“The world is my oyster.”

Vanessa Beutler (20) is a farmer, a passionate animal caretaker, and wears her Kaleido pump in gold and black—on her […]

Vanessa Beutler (20) is a farmer, a passionate animal caretaker, and wears her Kaleido pump in gold and black—on her arm, for everyone to see. A year ago, she would never have believed she’d be saying that today.

Living Life to the Fullest
Vanessa loves her job. The physical work, nature—and above all, her girls: the cows, who are her absolute passion. As a farmer, you’re outdoors, on the move, often for hours on end without a break. She needs a pump that keeps up with her and supports her in her day-to-day work. Not one she has to constantly tend to.

The Kaleido does exactly that. “The pump doesn’t care if I don’t look at it for four hours. It just keeps me going.” The pump sits on her arm, small, unobtrusive—and running. Sometimes she almost forgets it’s there.

Bringing Color to Life
What she won’t forget: the day she held the Kaleido in her hands for the first time. Gold and black. Smaller than anything she’d ever seen before. “For the first time in 10 years, I really felt like I wasn’t carrying anything at all. Like I was just free.”

Before that, Vanessa hid her pump wherever she could. No dresses in the summer. A jacket over the sensor—even when it was 30 degrees. Diabetes was something she wanted to keep at arm’s length, not something that was part of her. With the Kaleido, that’s all changed. People’s reactions are completely different now: no more strange looks, but rather, “Oh cool, what’s that?” The pump is no longer something to hide—it’s almost an accessory. “The gold pump is like a piece of jewelry to me, because I also wear a lot of gold jewelry.”

A Difficult Start
It wasn’t always like that. Vanessa was diagnosed at age ten, right in the middle of the transition to middle school. Shy, new to the class, and suddenly a condition that others saw but didn’t understand. The reactions of some of her classmates hurt, and Vanessa struggled to accept the condition as part of who she was.

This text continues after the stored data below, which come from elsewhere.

(** X13. [TraceSQLQuery] on a live span with a non-empty query appends
    exactly one log record, with the single field ["SQL"] holding the
    query, and no tag; [Finish] counts: each call on a live span adds one
    to the number of times the span has been finished, a second call
    included. *)
Theorem TraceSQLQuery_and_Finish (w : World) (sp : Span) (d : SpanData) (query : string) :
  Spans w !! sp = Some d →
  query ≠ "" →
  TraceSQLQuery (Some sp) query w =
    Some (tt, withSpans w
                (<[sp := {| OperationName := OperationName d; References := References d;
                            SpanCtx := SpanCtx d; Tags := Tags d;
                            Logs := Logs d ++ [[("SQL", query)]];
                            Finished := Finished d |}]> (Spans w)))
  ∧ (Finish (Some sp);; Finish (Some sp)) w =
    Some (tt, withSpans w
                (<[sp := {| OperationName := OperationName d; References := References d;
                            SpanCtx := SpanCtx d; Tags := Tags d; Logs := Logs d;
                            Finished := S (S (Finished d)) |}]> (Spans w))).
Proof.
  intros Hd Hq. split.
  - unfold TraceSQLQuery, AddLog, Ot.LogFields. rewrite bool_decide_true by done.
    by rewrite (updSpan_live _ _ _ _ Hd).
  - unfold Finish, Ot.Finish. step. rewrite (updSpan_live _ _ _ _ Hd).
    rewrite (updSpan_live _ sp (Ot.markFinished d)).
    + simpl. by rewrite list_insert_insert_eq.
    + simpl. apply list_lookup_insert_eq. by eapply lookup_lt_Some.
Qed.

(** X14. [GetSpanFromRestfulContext] panics on a nil context.  When the
    context holds a span under [SpanContextKey] it returns that span and
    does nothing else.  Otherwise it logs, at info level, that the filter
    was not initialized and returns a newly started span named "unnamed",
    derived from the current span of the context. *)
Theorem GetSpanFromRestfulContext_cases (w : World) (c : Context) :
  GetSpanFromRestfulContext None w = None
  ∧ (∀ span, restfulSpan c = Some span →
             GetSpanFromRestfulContext (Some c) w = Some (Some span, w))
  ∧ (restfulSpan c = None →
     ∃ w',
       GetSpanFromRestfulContext (Some c) w = Some (Some (length (Spans w)), w')
       ∧ Spans w' =
           Spans w ++
           [{| OperationName := "unnamed";
               References := match activeSpan c with
                             | Some parent => [SpanCtx (Ot.spanData w parent)]
                             | None => []
                             end;
               SpanCtx := NewContext (GlobalTracer w)
                            (match activeSpan c with
                             | Some parent => Some (SpanCtx (Ot.spanData w parent))
                             | None => None
                             end) (length (Spans w));
               Tags := []; Logs := []; Finished := 0 |}]
       ∧ LogOutput w' =
           LogOutput w ++
           (if bool_decide (Logrus.InfoLevel ≤ LogLevel w)%nat
            then [mkLogEntry Logrus.InfoLevel
                    [ArgString "missed initialization of restful plugin jaeger.Filter"]]
            else [])).
Proof.
  split_and!; [done|..].
  - intros span Hspan. unfold GetSpanFromRestfulContext. by rewrite Hspan.
  - intros Hnone. unfold GetSpanFromRestfulContext. rewrite Hnone. step.
    unfold Logrus.Info, Logrus.Log.
    case_bool_decide; step; rewrite StartSpanFromContext_run;
      (eexists; split; [reflexivity|]); cbn [Spans LogOutput withSpans withOutput];
      unfold Ot.newSpan, parentRefs; (split; [by destruct (activeSpan c)|]);
      [done|by rewrite app_nil_r].
Qed.

(** ** Debug logging, continued *)

Lemma redactedView_unique (h : MIMEHeader) (m1 m2 : gmap string string) :
  (∀ k k', is_Some (h !! k) → is_Some (h !! k') →
           Strings.ToLower k = Strings.ToLower k' → k = k') →
  redactedView h m1 → redactedView h m2 → m1 ⊆ m2.
Proof.
  intros Hinj (_ & _ & _ & Hsrc1) (_ & _ & Huniq2 & _).
  apply map_subseteq_spec. intros key v Hm1.
  destruct (Hsrc1 key v Hm1) as (k & vs & Hk & <- & Hna).
  destruct (Huniq2 k (v :: vs) Hk Hna) as [_ ->]; [|done].
  intros k' Hk' Hlow. symmetry. apply Hinj; [by eexists|done|done].
Qed.

(** X15. When no two names of a header map differ by letter case only, as
    in every map built with [Header.Set] or parsed from a request, the map
    the debug loop builds, and whether it faults, do not depend on the
    order in which the [range] visits the headers. *)
Theorem redactLoop_order_independent (order1 order2 : MapRange) (h : MIMEHeader) :
  (∀ k k', is_Some (h !! k) → is_Some (h !! k') →
           Strings.ToLower k = Strings.ToLower k' → k = k') →
  redactLoop (@rangeOf order1 h) ∅ = redactLoop (@rangeOf order2 h) ∅.
Proof.
  intros Hinj.
  destruct (redactLoop (@rangeOf order1 h) ∅) as [m1|] eqn:H1;
    destruct (redactLoop (@rangeOf order2 h) ∅) as [m2|] eqn:H2.
  - pose proof (@redactLoop_view order1 h m1 H1) as Hv1.
    pose proof (@redactLoop_view order2 h m2 H2) as Hv2.
    f_equal. apply (anti_symm (⊆)); by eapply redactedView_unique.
  - assert (is_Some (redactLoop (@rangeOf order2 h) ∅)) as [? ?]; [|congruence].
    apply redactLoop_is_Some. intros k Hk Hin.
    apply (@elem_of_rangeOf order2), (@elem_of_rangeOf order1) in Hin.
    by apply (proj1 (redactLoop_is_Some (@rangeOf order1 h) ∅) (mk_is_Some _ _ H1) k Hk).
  - assert (is_Some (redactLoop (@rangeOf order1 h) ∅)) as [? ?]; [|congruence].
    apply redactLoop_is_Some. intros k Hk Hin.
    apply (@elem_of_rangeOf order1), (@elem_of_rangeOf order2) in Hin.
    by apply (proj1 (redactLoop_is_Some (@rangeOf order2 h) ∅) (mk_is_Some _ _ H2) k Hk).
  - done.
Qed.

As a little girl, she reached a point where she simply couldn’t wear the pump anymore. Her mother reacted immediately and took her to Dresden for a four-week rehab program. It helped, but puberty brought new hurdles. For years, Vanessa wore her pump hidden under jackets, hardly ever talked about it, and didn’t wear dresses. “Hiding it like that was also extremely exhausting.”

Fighting and winning
She discovered the Kaleido through a local diabetes support group. She knew right away: this is it. The Kaleido wasn’t yet known at her healthcare professional’s office, she was the first patient there to receive the pump. That didn’t deter her; on the contrary: together with her mother, she fought her way through applications and approval procedures for more than half a year. On February 1, she had the pump.

“You should listen to yourself and fight to manage your condition the way you want to. You should decide how your own life unfolds.”

Her advice
Vanessa speaks directly to everyone who’s stuck in a similar rut, those who just don’t want anything to do with diabetes anymore: “You can’t change the disease. But you can decide for yourself which path to take to make it as enjoyable as possible for yourself.”

And then she adds, with a conviction that makes you believe her immediately: “You can go on trips. Take a trip around the world. Anything. I believe I can really do anything. The world is my oyster.”